The next issue I encountered was Ownage of the value of Tokens.... - ah yes tokens my old friend, so we'll meet again!!! - while I now had the token always in memory, the problem rather was who owns the token, and to that extend the tokens value? In the beginning I really didnt paid much attention so in quite a few places of the AST a Token*
has wound up. This was a problem, since originally the token was owned by the TokenStream
, where the lexer would store all created tokens until consumed by the parser. After the parse step I would liked to free the TokenStream
to reclaim unneded memory since the majority of tokens (i.e. keywords, whitespaces etc.) where of no use more. But the problems where the few remaining ones, primarily literals and identifiers. The solution was simple: just another qick hiatus where I questioned if I just wanna trash the iteration and just start over... but I had no use: restructure the AST once again to store the value we need directly, this means literals copied their data (or directly parsed them into their value, like numerals), and identifiers got a own type to store the token's value inside them. The optimization I added here back was that I allowed a Identifier to move the value out of an token. This was possible, since I only created Identifiers in the parser once I was sure that the complete declaration or whatever was parsed, and no backtracking was neccessary anymore.

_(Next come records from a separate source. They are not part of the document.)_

(** ** Strings *)

(** [str::split_once] and [str::split] at a character of one byte. *)
Fixpoint split_once (c : byte) (l : bytes) : option (bytes * bytes) :=
  match l with
  | [] => None
  | b :: l => if bool_decide (b = c) then Some ([], l) else '(h, t) ← split_once c l; Some (b :: h, t)
  end.
Fixpoint split (c : byte) (l : bytes) : list bytes :=
  match l with
  | [] => [[]]
  | b :: l =>
    if bool_decide (b = c) then [] :: split c l
    else match split c l with f :: fs => (b :: f) :: fs | [] => [[b]] end
  end.
(** [str::replace] of a character by a text. *)
Definition replace_all (c : byte) (text l : bytes) : bytes :=
  concat (map (λ b, if bool_decide (b = c) then text else [b]) l).
Definition is_ascii_digit (b : byte) : bool := in_range 48 57 b.
Definition is_ascii_alphanumeric (b : byte) : bool :=
  is_ascii_digit b || in_range 65 90 b || in_range 97 122 b.

(** ** Formatting *)

Definition format (contact : Contact) : result IdentityError bytes :=
  let output := IdentityText.format (expected_id contact) in
  match endpoint contact with
  | None => Ok output
  | Some endpoint =>
    if addr_port endpoint =? 0 then Err IdInvalidInput else
    if match endpoint with
       | SocketAddrV6 _ _ flowinfo scope_id => negb (scope_id =? 0) || negb (flowinfo =? 0)
       | SocketAddrV4 _ _ => false
       end then Err IdInvalidInput else
    Ok (output ++ lit "?address=" ++ replace_all x3a (lit "%3A") (display_ip (addr_ip endpoint))
          ++ lit "&port=" ++ display_number 10 (addr_port endpoint))
  end.

(** ** Parsing *)

Definition hex_digit (b : byte) : result IdentityError N :=
  if in_range 48 57 b then Ok (b2N b - 48)
  else if in_range 97 102 b then Ok (b2N b - 97 + 10)
  else if in_range 65 70 b then Ok (b2N b - 65 + 10)
  else Err IdInvalidInput.

(** The loop of [decode_address]. *)
Fixpoint decode_bytes (decoded l : bytes) : result IdentityError bytes :=
  match l with
  | [] => Ok decoded
  | x25 :: l =>
    match l with
    | a :: b :: l =>
      hi ← hex_digit a;
      lo ← hex_digit b;
      decode_bytes (decoded ++ [N2b (N.lor (N.shiftl hi 4) lo)]) l
    | _ => Err IdInvalidInput
    end
  | b :: l =>
    if negb (is_ascii_alphanumeric b) && negb (bool_decide (b ∈ lit "-._~")) then Err IdInvalidInput
    else decode_bytes (decoded ++ [b]) l
  end.
Definition decode_address (input : bytes) : result IdentityError IpAddr :=
  decoded ← decode_bytes [] input;
  if negb (from_utf8 decoded) then Err IdInvalidInput else ok_or (parse_ip decoded) IdInvalidInput.
(* ===== verification/Prepared.v ===== *)
(** * Prepared publications

    [src/modules/board/{prepared,persistence}.rs]: complete validated
    candidates, the record of a publication and the persistence port with its
    volatile adapter. *)

From S2P Require Import Prelude Bytes Json Api Arcs BoardBase Document Offering Schema ServiceDef.

#[local] Open Scope N_scope.

(** ** Candidates: [prepared.rs] *)

Record Prepared : Type := mkPrepared {
  pre_publisher : IdentityId;
  pre_board : Board;
  pre_definitions : gmap bytes ServiceDefinition;
  pre_bytes : N;
}.

(** [try_fold] of the lengths. *)
Fixpoint sum_lengths (total : N) (l : list bytes) : option N :=
  match l with
  | [] => Some total
  | d :: l => total ← checked_add u64_limit total (len d); sum_lengths total l
  end.

Abbreviation Contracts := (gmap (bytes * N) bytes) (only parsing).

Section prepare.
Context `{SJ : !SerdeJson} {K : Type} `{!Capabilities K}.

(** The loop over the offerings, in key order. *)
Fixpoint prepare_definitions (limits : Limits) (definitions : gmap bytes bytes)
    (offerings : list (bytes * Offering)) (validated : gmap bytes ServiceDefinition)
    (contracts : Contracts) : result BoardError (gmap bytes ServiceDefinition) :=
  match offerings with
  | [] => Ok validated
  | (id, o) :: offerings =>
    raw ← ok_or (definitions !! id) BMissing;
    d ← Definition_parse raw o limits;
    _ ← response_encode (lit "definition") (def_document d);
    let contract := (off_service o, off_version o) in
    contracts ←
      match contracts !! contract with
      | Some prior_id =>
        prior ← ok_or (validated !! prior_id) BInvalid;
        if negb (same_contract d prior) then Err BInvalid else Ok contracts
      | None => Ok (<[contract := id]> contracts)
      end;
    prepare_definitions limits definitions offerings (<[id := d]> validated) contracts
  end.

(** [Prepared::new] up to the assessment. *)
Definition prepare_candidate (publisher : IdentityId) (board : bytes) (definitions : gmap bytes bytes)
    (limits : Limits) : result BoardError Prepared :=
  _ ← Limits_validate limits;
  if lim_definitions limits <? N.of_nat (size definitions) then Err BLimit else
  total ← ok_or (sum_lengths (len board) (entries definitions).*2) BLimit;
  if lim_publication_bytes limits <? total then Err BLimit else
  board ← Board_parse board limits;
  _ ← response_encode (lit "board") (board_document board);
  if negb (size definitions =? size (board_offerings board))%nat then Err BInvalid else
  validated ← prepare_definitions limits definitions (entries (board_offerings board)) ∅ ∅;
  Ok (mkPrepared publisher board validated total).

(** [self.definitions[id]] panics on a missing identifier; a candidate has a
    definition for each of its offerings. *)
Fixpoint assess_offerings (definitions : gmap bytes ServiceDefinition)
    (offerings : list (bytes * Offering)) : M K BoardError unit :=
  match offerings with
  | [] => mret tt
  | (id, o) :: offerings =>
    d ← lift (ok_or (definitions !! id) BUnknown);
    assess o d true true;;
    assess_offerings definitions offerings
  end.
Definition Prepared_assess (p : Prepared) : M K BoardError unit :=
  assess_offerings (pre_definitions p) (entries (board_offerings (pre_board p))).

Definition Prepared_new (publisher : IdentityId) (board : bytes) (definitions : gmap bytes bytes)
    (limits : Limits) : M K BoardError Prepared :=
  p ← lift (prepare_candidate publisher board definitions limits);
  Prepared_assess p;;
  mret p.

(** ** Records: [persistence.rs] *)

Record PublicationRecord : Type := mkRecord {
  rec_publisher : IdentityId;
  rec_board : bytes;
  rec_definitions : gmap bytes bytes;
}.

Definition definition_source (d : ServiceDefinition) : bytes := doc_source (def_document d).

Definition Record_from_prepared (p : Prepared) : PublicationRecord :=
  mkRecord (pre_publisher p) (doc_source (board_document (pre_board p)))
    (definition_source <$> pre_definitions p).

Definition Record_prepare (r : PublicationRecord) (limits : Limits) : M K BoardError Prepared :=
  Prepared_new (rec_publisher r) (rec_board r) (rec_definitions r) limits.

(** ** What preparation establishes *)

(** [b] is the same contract as [a]: an equivalence on distinct definitions. *)
Lemma map_get_elem key (m : list (bytes * Value)) v : map_get key m = Some v → (key, v) ∈ m.
Proof.
  induction m as [| [k w] m IH]; [done |]. cbn. destruct (bool_decide_reflect (k = key)) as [-> |].
  - intros [= ->]. by left.
  - intros H. right. by apply IH.
Qed.
Lemma members_in_spec a b : members_in a b = true ↔
  ∃ m, as_object a = Some m ∧
  ∀ k v, (k, v) ∈ m → k ≠ lit "id" → k ≠ lit "serviceVersion" → get k b = Some v.
Proof.
  unfold members_in. destruct (as_object a) as [m |]; [| by split; [| intros (? & ? & _)]].
  rewrite forallb_forall. split.
  - intros H. exists m. split; [done |]. intros k v Hin Hid Hver.
    apply (bool_decide_eq_true_1 (get (k, v).1 b = Some (k, v).2)), H, list_elem_of_In, list_elem_of_filter.
    done.
  - intros (m' & [= <-] & H) [k v] Hin. apply list_elem_of_In, list_elem_of_filter in Hin as [[Hid Hver] Hin].
    apply bool_decide_eq_true_2. by apply H.
Qed.
Lemma members_in_trans a b c : members_in a b = true → members_in b c = true → members_in a c = true.
Proof.
  rewrite !members_in_spec. intros (m & Hm & H1) (m' & Hm' & H2). exists m. split; [done |].
  intros k v Hin Hid Hver. apply H2; [| done | done]. apply map_get_elem.
  specialize (H1 k v Hin Hid Hver). unfold get in H1. by rewrite Hm' in H1.
Qed.
Lemma same_contract_spec d e : same_contract d e = true ↔
  let a := doc_value (def_document d) in let b := doc_value (def_document e) in
  service_version a = service_version b ∧ members_in a b = true ∧ members_in b a = true.
Proof.
  unfold same_contract. cbn. destruct (bool_decide_reflect (service_version (doc_value (def_document d))
    = service_version (doc_value (def_document e)))); cbn.
  - rewrite andb_true_iff. naive_solver.
  - naive_solver.
Qed.
Lemma same_contract_sym d e : same_contract d e = true → same_contract e d = true.
Proof. rewrite !same_contract_spec. cbn. naive_solver. Qed.
Lemma same_contract_trans d e f :
  same_contract d e = true → same_contract e f = true → same_contract d f = true.
Proof.
  rewrite !same_contract_spec. cbn. intros (E1 & H1 & H2) (E2 & H3 & H4).
  split; [congruence |]. split; by eapply members_in_trans.
Qed.
End prepare.
(* ===== verification/RecordCodec.v ===== *)
(** * The private record encoding

    [src/modules/board/record_codec.rs]: the bounded length-delimited encoding
    of a publication record, and its round trips. *)

From S2P Require Import Prelude Bytes Json Api Arcs BoardBase Prepared.

#[local] Open Scope N_scope.

Definition RECORD_MAGIC : bytes := Eval cbv in lit "TSBOARD1".

Definition maximum (l : Limits) : result BoardError N :=
  ok_or (n ← (n ← checked_mul u64_limit (lim_publication_bytes l) 2;
              d ← checked_mul u64_limit (lim_definitions l) RECORD_ENTRY_BYTES;
              checked_add u64_limit n d);
         checked_add u64_limit n RECORD_FIXED_BYTES) BLimit.

(** ** Encoding *)

Definition u32_try_from (n : N) : option N := if n <? u32_limit then Some n else None.

(** [put]: what is appended to the output. *)
Definition put (input : bytes) (max : N) : result BoardError bytes :=
  if max <? len input then Err BLimit else
  n ← ok_or (u32_try_from (len input)) BLimit;
  Ok (to_be 4 n ++ input).

Fixpoint put_definitions (l : Limits) (ds : list (bytes * bytes)) : result BoardError bytes :=
  match ds with
  | [] => Ok []
  | (id, d) :: ds =>
    a ← put id (lim_string_bytes l);
    b ← put d (lim_document_bytes l);
    out ← put_definitions l ds;
    Ok (a ++ b ++ out)
  end.
(* ===== verification/Publication.v ===== *)
(** * Local publications

    [src/modules/board/{state,selection}.rs] and the port of [persistence.rs]:
    the owner of one publisher's Board, with its durable storage, its pinned
    revisions as reference-counted cells, and the selection of exact terms. *)

From S2P Require Import Prelude Bytes Json Api Arcs BoardBase Document Offering Schema ServiceDef.
From S2P Require Import Prepared.

#[local] Open Scope N_scope.

(** ** The persistence port *)

Class Persistence (S : Type) : Type := {
  storage_load : M S BoardError (option PublicationRecord);
  storage_commit : PublicationRecord → M S BoardError unit;
}.

(** [Memory] *)
Definition Memory : Type := option PublicationRecord.
Definition Memory_default : Memory := None.
#[global] Instance Memory_persistence : Persistence Memory := {|
  storage_load m := (Ok m, m);
  storage_commit r _ := (Ok tt, Some r);
|}.

(** ** Snapshots: [contract.rs] *)

(** [data] keeps its revision alive; [domain] is a weak reference. *)
Record Snapshot : Type := mkSnapshot {
  snap_publisher : IdentityId;
  snap_board : bytes;
  snap_data : option N;
  snap_domain : N;
}.

(** ** Selections: [selection.rs] *)

Record SelectRequest : Type := mkRequest {
  req_id : bytes;
  req_service : bytes;
  req_version : N;
  req_description : bytes;
  req_other : IdentityId;
  req_authenticated : bool;
}.

Record Selection : Type := mkSelection {
  sel_offering : Offering;
  sel_definition : ServiceDefinition;
  sel_publisher : IdentityId;
  sel_requester : IdentityId;
  sel_provider : IdentityId;
}.

Definition roles (s : Selection) : IdentityId * IdentityId * IdentityId :=
  (sel_requester s, sel_provider s, off_issuer (sel_offering s)).
Definition contract_matches (s t : Selection) : bool :=
  same_contract (sel_definition s) (sel_definition t).

(** The private [select]. *)
Definition select {K} `{!Capabilities K} (o : Offering) (d : ServiceDefinition)
    (publisher : IdentityId) (r : SelectRequest) : M K BoardError Selection :=
  ensure (bool_decide (off_service o = req_service r) && (off_version o =? req_version r)
          && bool_decide (off_description o = req_description r)) BStale;;
  assess o d (req_authenticated r) false;;
  let '(requester, provider) :=
    match off_direction o with
    | Provided => (req_other r, publisher)
    | Wanted => (publisher, req_other r)
    end in
  mret (mkSelection o d publisher requester provider).

(** ** The owner: [state.rs] *)

(** The clock and authority domains, the capability object, the published
    revisions and the owners' domain tokens. *)
Record BoardWorld (T K : Type) : Type := mkBoardWorld {
  bw_control : Control T;
  bw_capabilities : K;
  bw_revisions : Arcs Prepared;
  bw_tokens : Arcs unit;
}.
Arguments mkBoardWorld {T K} _ _ _ _.
Arguments bw_control {T K} _.
Arguments bw_capabilities {T K} _.
Arguments bw_revisions {T K} _.
Arguments bw_tokens {T K} _.

(** [Provider] with the contents of its mutex; [poisoned] is set when a call
    panics while it holds the lock, which no call of this module does. *)
Record Provider (S : Type) : Type := mkProvider {
  pv_authority : Authority;
  pv_limits : Limits;
  pv_publisher : IdentityId;
  pv_domain : N;
  pv_poisoned : bool;
  pv_storage : S;
  pv_uncertain : bool;
  pv_current : option Snapshot;
  pv_pins : list N;
}.
Arguments mkProvider {S} _ _ _ _ _ _ _ _ _.
Arguments pv_authority {S} _.
Arguments pv_limits {S} _.
Arguments pv_publisher {S} _.
Arguments pv_domain {S} _.
Arguments pv_poisoned {S} _.
Arguments pv_storage {S} _.
Arguments pv_uncertain {S} _.
Arguments pv_current {S} _.
Arguments pv_pins {S} _.

Section provider.
Context {T : Type} `{!MonotonicTime T} {K : Type} `{!Capabilities K} {S : Type} `{!Persistence S}
  `{SJ : !SerdeJson}.

Abbreviation World := (BoardWorld T K) (only parsing).
Abbreviation Pv := (Provider S) (only parsing).
Abbreviation PSt := (Pv * World)%type (only parsing).
Abbreviation PM := (M PSt BoardError) (only parsing).

Definition set_storage (s : S) (p : Pv) : Pv :=
  mkProvider (pv_authority p) (pv_limits p) (pv_publisher p) (pv_domain p) (pv_poisoned p) s
    (pv_uncertain p) (pv_current p) (pv_pins p).
Definition set_uncertain (b : bool) (p : Pv) : Pv :=
  mkProvider (pv_authority p) (pv_limits p) (pv_publisher p) (pv_domain p) (pv_poisoned p)
    (pv_storage p) b (pv_current p) (pv_pins p).
Definition set_current (c : option Snapshot) (p : Pv) : Pv :=
  mkProvider (pv_authority p) (pv_limits p) (pv_publisher p) (pv_domain p) (pv_poisoned p)
    (pv_storage p) (pv_uncertain p) c (pv_pins p).
Definition set_pins (l : list N) (p : Pv) : Pv :=
  mkProvider (pv_authority p) (pv_limits p) (pv_publisher p) (pv_domain p) (pv_poisoned p)
    (pv_storage p) (pv_uncertain p) (pv_current p) l.
Definition set_revisions (h : Arcs Prepared) (w : World) : World :=
  mkBoardWorld (bw_control w) (bw_capabilities w) h (bw_tokens w).

(** Calls on the parts of the state. *)
Definition on_control {A} (m : M (Control T) BoardError A) : PM A := λ '(p, w),
  let '(r, c) := m (bw_control w) in
  (r, (p, mkBoardWorld c (bw_capabilities w) (bw_revisions w) (bw_tokens w))).
Definition on_capabilities {A} (m : M K BoardError A) : PM A := λ '(p, w),
  let '(r, k) := m (bw_capabilities w) in
  (r, (p, mkBoardWorld (bw_control w) k (bw_revisions w) (bw_tokens w))).
Definition on_storage {A} (m : M S BoardError A) : PM A := λ '(p, w),
  let '(r, s) := m (pv_storage p) in (r, (set_storage s p, w)).
Definition on_provider (f : Pv → Pv) : PM unit := λ '(p, w), (Ok tt, (f p, w)).
Definition on_revisions (f : Arcs Prepared → Arcs Prepared) : PM unit := λ '(p, w),
  (Ok tt, (p, set_revisions (f (bw_revisions w)) w)).
Definition self : PM Pv := λ '(p, w), (Ok p, (p, w)).

(** [context.check(&self.authority, self.publisher, action, bytes)]. *)
Definition check (x : CallContext) (action : Action) (n : N) : PM unit :=
  p ← self;
  on_control (Context_check x (pv_authority p) (pv_publisher p) action n).
(** [self.state.lock()]. *)
Definition lock : PM unit := p ← self; ensure (negb (pv_poisoned p)) BUnknown.

(** The revision behind a snapshot; it is alive as long as the snapshot is. *)
Definition revision (s : Snapshot) (w : World) : option Prepared :=
  snap_data s ≫= λ r, arc_get r (bw_revisions w).
Definition get_revision (s : Snapshot) : PM (option Prepared) := gets (λ '(p, w), revision s w).

Definition Snapshot_clone (s : Snapshot) (h : Arcs Prepared) : Arcs Prepared :=
  match snap_data s with Some r => arc_clone r h | None => h end.
Definition Snapshot_drop (s : Snapshot) (h : Arcs Prepared) : Arcs Prepared :=
  arc_drop_option (snap_data s) h.
Definition drop_snapshot_option (o : option Snapshot) (h : Arcs Prepared) : Arcs Prepared :=
  match o with Some s => Snapshot_drop s h | None => h end.

(** [pins.retain(...)], then the admission of one more revision: replacing an
    unpinned current revision releases it. *)
Definition admit_revision : PM unit :=
  (λ '(p, w),
    let pins := filter (λ r, alive r (bw_revisions w) = true) (pv_pins p) in
    let p := set_pins pins p in
    let releases_current :=
      match pv_current p ≫= snap_data with
      | Some r => (strong_count r (bw_revisions w) =? 1)%nat
      | None => false
      end in
    if lim_snapshots (pv_limits p) <=? len pins - (if releases_current then 1 else 0)
    then (Err BLimit, (p, w)) else (Ok tt, (p, w))).

(** [Arc::new(prepared)], and the snapshot that owns it. *)
Definition new_revision (d : Prepared) : PM N := λ '(p, w),
  let '(r, h) := arc_new d (bw_revisions w) in (Ok r, (p, set_revisions h w)).
Definition snapshot_of (p : Pv) (d : Prepared) (r : N) : Snapshot :=
  mkSnapshot (pv_publisher p) (doc_source (board_document (pre_board d))) (Some r) (pv_domain p).
Definition push_pin (r : N) (p : Pv) : Pv := set_pins (pv_pins p ++ [r]) p.
(** [state.current = current]: the replaced snapshot is dropped. *)
Definition replace_current (c : option Snapshot) : PM unit := λ '(p, w),
  (Ok tt, (set_current c p,
           set_revisions (drop_snapshot_option (pv_current p) (bw_revisions w)) w)).
(** An early return after [r] was created drops it. *)
Definition dropping (r : N) {A} (m : PM A) : PM A := λ s,
  match m s with
  | (Ok a, s) => (Ok a, s)
  | (Err e, (p, w)) => (Err e, (p, set_revisions (arc_drop r (bw_revisions w)) w))
  end.

(** [Provider::new] with its storage box; [new] passes [Memory::default()], and
    [open] replaces the box before it is used. *)
Definition Provider_create (publisher : IdentityId) (authority : Authority) (limits : Limits)
    (storage : S) (w : World) : result BoardError (Pv * World) :=
  _ ← Limits_validate limits;
  let '(domain, h) := arc_new tt (bw_tokens w) in
  Ok (mkProvider authority limits publisher domain false storage false None [],
      mkBoardWorld (bw_control w) (bw_capabilities w) (bw_revisions w) h).

(** The body of [open] after the owner was created. *)
Definition open_storage : PM unit :=
  record ← on_storage storage_load;
  match record with
  | None => mret tt
  | Some record =>
    p ← self;
    ensure (bool_decide (rec_publisher record = pv_publisher p)) BDenied;;
    d ← on_capabilities (Record_prepare record (pv_limits p));
    r ← new_revision d;
    on_provider (push_pin r);;
    on_provider (set_current (Some (snapshot_of p d r)))
  end.
(** A failed [open] drops the owner and with it its domain token. *)
Definition Provider_open (publisher : IdentityId) (authority : Authority) (limits : Limits)
    (storage : S) (w : World) : result BoardError Pv * World :=
  match Provider_create publisher authority limits storage w with
  | Err e => (Err e, w)
  | Ok s =>
    match open_storage s with
    | (Ok _, (p, w)) => (Ok p, w)
    | (Err e, (p, w)) =>
      (Err e, mkBoardWorld (bw_control w) (bw_capabilities w) (bw_revisions w)
                (arc_drop (pv_domain p) (bw_tokens w)))
    end
  end.

Definition recover (x : CallContext) : PM unit :=
  check x ActPublish 0;;
  lock;;
  record ← on_storage storage_load;
  p ← self;
  match record with
  | Some record =>
    ensure (bool_decide (rec_publisher record = pv_publisher p)) BDenied;;
    d ← on_capabilities (Record_prepare record (pv_limits p));
    r ← new_revision d;
    dropping r
      (admit_revision;;
       on_provider (push_pin r);;
       check x ActPublish 0);;
    replace_current (Some (snapshot_of p d r))
  | None =>
    check x ActPublish 0;;
    replace_current None
  end;;
  on_provider (set_uncertain false).

Definition publish (x : CallContext) (candidate : Prepared) : PM Snapshot :=
  p ← self;
  check x ActPublish (pre_bytes candidate);;
  ensure (bool_decide (pre_publisher candidate = pv_publisher p)) BDenied;;
  ensure (negb (lim_publication_bytes (pv_limits p) <? pre_bytes candidate)) BLimit;;
  let definitions := definition_source <$> pre_definitions candidate in
  candidate ← on_capabilities (Prepared_new (pv_publisher p)
    (doc_source (board_document (pre_board candidate))) definitions (pv_limits p));
  lock;;
  check x ActPublish (pre_bytes candidate);;
  p ← self;
  ensure (negb (pv_uncertain p)) BUnknown;;
  admit_revision;;
  on_capabilities (Prepared_assess candidate);;
  check x ActPublish (pre_bytes candidate);;
  committed ← try_ (on_storage (storage_commit (Record_from_prepared candidate)));
  match committed with
  | Err error =>
    on_provider (if bool_decide (error = BUnknown) then set_uncertain true else id);;
    throw error
  | Ok _ =>
    data ← new_revision candidate;
    on_revisions (arc_clone data);;
    let snapshot := snapshot_of p candidate data in
    on_provider (push_pin data);;
    on_revisions (Snapshot_clone snapshot);;
    replace_current (Some snapshot);;
    on_revisions (arc_drop data);;
    mret snapshot
  end.

Definition read (x : CallContext) : PM Snapshot :=
  check x ActRead 0;;
  lock;;
  p ← self;
  ensure (negb (pv_uncertain p)) BUnknown;;
  snapshot ← lift (ok_or (pv_current p) BMissing);
  check x ActRead (len (snap_board snapshot));;
  on_revisions (Snapshot_clone snapshot);;
  mret snapshot.

Definition check_snapshot (s : Snapshot) : PM unit := λ '(p, w),
  if negb (alive (snap_domain s) (bw_tokens w)) then (Err BDenied, (p, w)) else
  if negb (snap_domain s =? pv_domain p) || negb (bool_decide (snap_publisher s = pv_publisher p))
  then (Err BDenied, (p, w)) else (Ok tt, (p, w)).

Definition definition (x : CallContext) (s : Snapshot) (id : bytes) : PM ServiceDefinition :=
  check_snapshot s;;
  data ← get_revision s;
  data ← lift (ok_or data BMissing);
  d ← lift (ok_or (pre_definitions data !! id) BMissing);
  check x ActRead (len (definition_source d));;
  mret d.

Definition current_selection (x : CallContext) (selected : Selection) : PM unit :=
  check x ActSelect (len (to_string (off_source (sel_offering selected))));;
  p ← self;
  ensure (bool_decide (sel_publisher selected = pv_publisher p)) BDenied;;
  lock;;
  ensure (negb (pv_uncertain p)) BUnknown;;
  current ← lift (ok_or (pv_current p) BStale);
  data ← get_revision current;
  data ← lift (ok_or data BStale);
  let id := off_id (sel_offering selected) in
  ensure (negb
    (match board_offerings (pre_board data) !! id with
     | None => true
     | Some o => negb (bool_decide (off_source o = off_source (sel_offering selected)))
     end ||
     match pre_definitions data !! id with
     | None => true
     | Some d => negb (bool_decide (doc_value (def_document d)
                                    = doc_value (def_document (sel_definition selected))))
     end)) BStale.

Definition Provider_select (x : CallContext) (s : Snapshot) (r : SelectRequest) : PM Selection :=
  check_snapshot s;;
  check x ActSelect (len (snap_board s));;
  data ← get_revision s;
  data ← lift (ok_or data BMissing);
  o ← lift (ok_or (board_offerings (pre_board data) !! req_id r) BMissing);
  d ← lift (ok_or (pre_definitions data !! req_id r) BMissing);
  p ← self;
  selected ← on_capabilities (select o d (pv_publisher p) r);
  current_selection x selected;;
  mret selected.

End provider.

But sadly this was not the last time; having all your data, its encapsulation and so on in your mind can be hard. For a more recent example: until like 2 weeks (Sep 2023), I had on some of the AST nodes following field: void* extra;
. It was used to store "extra" or "additional" data that the LLVM backend needed. While this seems like a good idea on paper, in reality it was not. Since freeing them was a nightmare I always put off with the argument "can do it when I release it". TL;DR: I restructured again, moved all those extra data into vectors and maps into the LLVM compiler (or more specifically the LLVMContainer
, which I already had for llvm related cacheing or helpers), so they can be all managed with type-informations so they are better free-able, the AST is decoupled from random data from some backend, and overall cleaner code!